--- TASK STATEMENT ---
Could you print exactly the lines of the listing below, starting at the line that has "change (fichiers m3) with (fichiers m). change" and ending at the line that has "split_and!; [done|done|by left]].", and only those lines?

GIVEN INFORMATION below:

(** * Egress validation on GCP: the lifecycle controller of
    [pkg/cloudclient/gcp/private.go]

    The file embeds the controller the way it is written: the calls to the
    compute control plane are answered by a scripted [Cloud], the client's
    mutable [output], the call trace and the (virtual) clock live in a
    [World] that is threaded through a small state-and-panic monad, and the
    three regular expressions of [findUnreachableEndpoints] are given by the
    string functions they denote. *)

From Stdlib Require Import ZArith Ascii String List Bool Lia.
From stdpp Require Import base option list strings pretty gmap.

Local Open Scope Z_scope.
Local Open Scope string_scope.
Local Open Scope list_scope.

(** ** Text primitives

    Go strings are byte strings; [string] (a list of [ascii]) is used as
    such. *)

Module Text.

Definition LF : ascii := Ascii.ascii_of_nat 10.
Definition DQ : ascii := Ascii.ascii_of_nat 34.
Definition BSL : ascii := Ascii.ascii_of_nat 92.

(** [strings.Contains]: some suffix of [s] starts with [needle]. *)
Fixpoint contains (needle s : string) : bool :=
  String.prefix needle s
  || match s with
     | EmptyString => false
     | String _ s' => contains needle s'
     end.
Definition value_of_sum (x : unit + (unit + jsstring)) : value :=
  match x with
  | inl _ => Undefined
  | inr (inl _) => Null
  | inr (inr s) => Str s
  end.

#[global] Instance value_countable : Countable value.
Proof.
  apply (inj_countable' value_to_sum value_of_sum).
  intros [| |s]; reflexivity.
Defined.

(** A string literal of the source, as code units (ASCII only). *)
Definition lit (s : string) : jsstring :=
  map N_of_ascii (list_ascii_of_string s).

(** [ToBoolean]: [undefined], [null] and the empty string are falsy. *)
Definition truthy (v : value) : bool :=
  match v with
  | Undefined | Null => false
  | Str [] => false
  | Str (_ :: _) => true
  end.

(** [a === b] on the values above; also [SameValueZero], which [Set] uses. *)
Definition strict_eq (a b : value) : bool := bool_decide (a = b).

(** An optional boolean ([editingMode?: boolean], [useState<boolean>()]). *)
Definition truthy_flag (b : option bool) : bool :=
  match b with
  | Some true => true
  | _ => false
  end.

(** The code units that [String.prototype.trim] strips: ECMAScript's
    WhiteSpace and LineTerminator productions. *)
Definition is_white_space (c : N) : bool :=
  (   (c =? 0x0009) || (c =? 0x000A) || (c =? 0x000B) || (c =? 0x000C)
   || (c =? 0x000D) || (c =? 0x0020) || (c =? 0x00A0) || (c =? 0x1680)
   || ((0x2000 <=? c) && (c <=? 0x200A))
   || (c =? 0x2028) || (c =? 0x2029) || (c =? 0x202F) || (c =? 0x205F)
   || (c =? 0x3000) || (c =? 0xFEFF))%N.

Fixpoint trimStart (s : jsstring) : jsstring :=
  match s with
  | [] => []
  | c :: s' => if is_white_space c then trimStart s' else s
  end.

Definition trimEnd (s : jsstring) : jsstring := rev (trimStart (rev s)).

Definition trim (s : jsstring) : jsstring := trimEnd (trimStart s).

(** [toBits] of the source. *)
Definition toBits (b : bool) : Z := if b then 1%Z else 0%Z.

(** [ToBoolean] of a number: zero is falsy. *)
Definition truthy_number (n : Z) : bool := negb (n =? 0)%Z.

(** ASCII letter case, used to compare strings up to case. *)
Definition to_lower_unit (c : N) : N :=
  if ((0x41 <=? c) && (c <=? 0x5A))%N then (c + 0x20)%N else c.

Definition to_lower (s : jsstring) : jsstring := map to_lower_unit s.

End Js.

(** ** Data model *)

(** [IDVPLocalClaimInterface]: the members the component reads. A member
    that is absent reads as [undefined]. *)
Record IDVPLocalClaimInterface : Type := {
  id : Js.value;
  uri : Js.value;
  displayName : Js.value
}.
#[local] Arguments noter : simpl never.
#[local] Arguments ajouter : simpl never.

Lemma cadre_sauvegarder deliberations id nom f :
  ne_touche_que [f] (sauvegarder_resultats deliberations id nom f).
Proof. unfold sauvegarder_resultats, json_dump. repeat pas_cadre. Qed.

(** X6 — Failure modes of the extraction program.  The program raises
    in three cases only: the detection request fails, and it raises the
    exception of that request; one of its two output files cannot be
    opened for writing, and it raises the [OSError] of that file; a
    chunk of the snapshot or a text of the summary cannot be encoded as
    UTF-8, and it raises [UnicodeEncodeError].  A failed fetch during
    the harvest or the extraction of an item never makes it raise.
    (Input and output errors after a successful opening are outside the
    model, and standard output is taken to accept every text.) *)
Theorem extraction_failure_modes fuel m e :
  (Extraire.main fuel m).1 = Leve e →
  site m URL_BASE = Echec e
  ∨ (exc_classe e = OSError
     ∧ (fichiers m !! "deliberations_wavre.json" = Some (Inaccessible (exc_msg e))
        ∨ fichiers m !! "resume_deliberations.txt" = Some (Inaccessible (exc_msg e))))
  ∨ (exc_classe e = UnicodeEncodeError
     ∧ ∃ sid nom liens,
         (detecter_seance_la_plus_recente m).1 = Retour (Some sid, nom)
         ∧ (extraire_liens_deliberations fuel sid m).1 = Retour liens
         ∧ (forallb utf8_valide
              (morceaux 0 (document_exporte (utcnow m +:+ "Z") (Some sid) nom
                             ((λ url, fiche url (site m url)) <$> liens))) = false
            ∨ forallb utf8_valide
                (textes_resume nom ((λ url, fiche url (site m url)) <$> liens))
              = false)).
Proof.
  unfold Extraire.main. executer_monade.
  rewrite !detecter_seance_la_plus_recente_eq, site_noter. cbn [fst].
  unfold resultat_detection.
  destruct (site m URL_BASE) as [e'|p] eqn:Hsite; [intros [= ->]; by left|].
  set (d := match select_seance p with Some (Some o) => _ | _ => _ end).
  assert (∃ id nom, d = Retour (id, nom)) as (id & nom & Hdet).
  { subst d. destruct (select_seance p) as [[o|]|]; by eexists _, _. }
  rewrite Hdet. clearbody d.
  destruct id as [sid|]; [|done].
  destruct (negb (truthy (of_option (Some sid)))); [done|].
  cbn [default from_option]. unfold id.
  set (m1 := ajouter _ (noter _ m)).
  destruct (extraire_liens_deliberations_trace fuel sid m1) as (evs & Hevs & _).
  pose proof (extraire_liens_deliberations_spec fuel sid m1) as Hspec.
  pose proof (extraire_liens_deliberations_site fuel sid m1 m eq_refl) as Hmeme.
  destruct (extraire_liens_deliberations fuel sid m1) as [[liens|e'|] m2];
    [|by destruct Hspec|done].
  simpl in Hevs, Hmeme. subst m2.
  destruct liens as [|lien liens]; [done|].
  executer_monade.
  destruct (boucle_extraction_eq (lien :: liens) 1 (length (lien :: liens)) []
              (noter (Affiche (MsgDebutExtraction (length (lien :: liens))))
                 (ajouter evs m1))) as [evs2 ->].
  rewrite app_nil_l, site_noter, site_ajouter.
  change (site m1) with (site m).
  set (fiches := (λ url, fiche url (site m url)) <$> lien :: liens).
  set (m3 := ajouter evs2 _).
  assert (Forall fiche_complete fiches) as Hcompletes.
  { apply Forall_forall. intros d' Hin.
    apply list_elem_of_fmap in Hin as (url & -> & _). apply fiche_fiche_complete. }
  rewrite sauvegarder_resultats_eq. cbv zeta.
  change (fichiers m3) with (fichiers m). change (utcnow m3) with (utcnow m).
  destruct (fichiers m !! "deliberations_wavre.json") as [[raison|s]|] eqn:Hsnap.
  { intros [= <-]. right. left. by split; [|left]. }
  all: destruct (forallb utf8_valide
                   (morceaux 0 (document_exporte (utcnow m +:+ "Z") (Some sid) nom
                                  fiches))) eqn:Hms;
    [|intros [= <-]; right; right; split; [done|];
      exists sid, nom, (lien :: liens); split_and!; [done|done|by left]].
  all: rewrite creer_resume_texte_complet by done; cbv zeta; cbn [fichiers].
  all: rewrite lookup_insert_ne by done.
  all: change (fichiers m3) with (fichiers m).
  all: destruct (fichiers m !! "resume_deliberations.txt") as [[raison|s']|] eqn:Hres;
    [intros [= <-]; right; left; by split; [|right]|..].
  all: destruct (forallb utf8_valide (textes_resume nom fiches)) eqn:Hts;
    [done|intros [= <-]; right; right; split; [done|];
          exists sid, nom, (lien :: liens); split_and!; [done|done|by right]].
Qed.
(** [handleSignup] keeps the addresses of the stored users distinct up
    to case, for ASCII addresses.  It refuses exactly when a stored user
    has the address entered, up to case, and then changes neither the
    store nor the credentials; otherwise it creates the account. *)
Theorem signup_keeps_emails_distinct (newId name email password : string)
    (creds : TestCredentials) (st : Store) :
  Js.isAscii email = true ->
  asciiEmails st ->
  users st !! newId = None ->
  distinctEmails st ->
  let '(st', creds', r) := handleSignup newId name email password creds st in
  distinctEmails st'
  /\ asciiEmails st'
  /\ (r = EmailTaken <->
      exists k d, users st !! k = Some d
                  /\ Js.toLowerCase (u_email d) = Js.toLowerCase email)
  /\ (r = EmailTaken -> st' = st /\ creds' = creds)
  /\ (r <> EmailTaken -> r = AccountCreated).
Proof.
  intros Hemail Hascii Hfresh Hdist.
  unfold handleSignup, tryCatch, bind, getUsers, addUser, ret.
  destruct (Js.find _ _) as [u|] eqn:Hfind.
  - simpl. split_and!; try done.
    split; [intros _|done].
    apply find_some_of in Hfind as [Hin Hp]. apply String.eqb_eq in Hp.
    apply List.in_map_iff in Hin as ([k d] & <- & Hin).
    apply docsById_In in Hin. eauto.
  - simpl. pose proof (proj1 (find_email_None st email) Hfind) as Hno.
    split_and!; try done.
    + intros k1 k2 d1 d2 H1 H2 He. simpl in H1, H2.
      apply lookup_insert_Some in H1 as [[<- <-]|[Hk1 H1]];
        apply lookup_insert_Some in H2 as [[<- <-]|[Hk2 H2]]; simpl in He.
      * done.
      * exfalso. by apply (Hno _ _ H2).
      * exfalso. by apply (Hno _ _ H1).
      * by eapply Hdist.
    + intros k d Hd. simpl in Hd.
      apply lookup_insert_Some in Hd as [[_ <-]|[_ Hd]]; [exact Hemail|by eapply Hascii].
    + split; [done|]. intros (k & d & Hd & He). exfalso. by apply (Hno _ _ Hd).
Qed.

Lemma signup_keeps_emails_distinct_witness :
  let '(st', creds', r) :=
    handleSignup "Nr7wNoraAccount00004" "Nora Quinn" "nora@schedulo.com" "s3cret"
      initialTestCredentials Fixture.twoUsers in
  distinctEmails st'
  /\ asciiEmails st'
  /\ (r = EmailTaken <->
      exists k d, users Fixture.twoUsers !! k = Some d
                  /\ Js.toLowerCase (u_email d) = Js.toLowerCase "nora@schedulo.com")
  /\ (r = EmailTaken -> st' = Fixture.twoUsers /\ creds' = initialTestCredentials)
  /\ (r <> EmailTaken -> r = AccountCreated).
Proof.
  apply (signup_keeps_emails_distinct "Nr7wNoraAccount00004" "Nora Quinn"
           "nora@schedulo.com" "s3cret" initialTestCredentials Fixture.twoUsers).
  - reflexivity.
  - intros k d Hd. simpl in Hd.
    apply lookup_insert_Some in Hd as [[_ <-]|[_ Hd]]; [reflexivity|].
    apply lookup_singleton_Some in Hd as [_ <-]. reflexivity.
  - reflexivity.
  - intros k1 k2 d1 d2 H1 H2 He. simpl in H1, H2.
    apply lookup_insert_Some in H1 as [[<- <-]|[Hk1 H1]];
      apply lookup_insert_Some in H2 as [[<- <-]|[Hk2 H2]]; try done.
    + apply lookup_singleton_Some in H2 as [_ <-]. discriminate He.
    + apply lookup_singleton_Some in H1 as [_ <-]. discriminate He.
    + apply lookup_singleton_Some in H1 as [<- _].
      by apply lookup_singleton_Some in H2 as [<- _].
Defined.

End of GIVEN INFORMATION.

--- ANSWER FOR THIS EXERCISE ---
  change (fichiers m3) with (fichiers m). change (utcnow m3) with (utcnow m).
  destruct (fichiers m !! "deliberations_wavre.json") as [[raison|s]|] eqn:Hsnap.
  { intros [= <-]. right. left. by split; [|left]. }
  all: destruct (forallb utf8_valide
                   (morceaux 0 (document_exporte (utcnow m +:+ "Z") (Some sid) nom
                                  fiches))) eqn:Hms;
    [|intros [= <-]; right; right; split; [done|];
      exists sid, nom, (lien :: liens); split_and!; [done|done|by left]].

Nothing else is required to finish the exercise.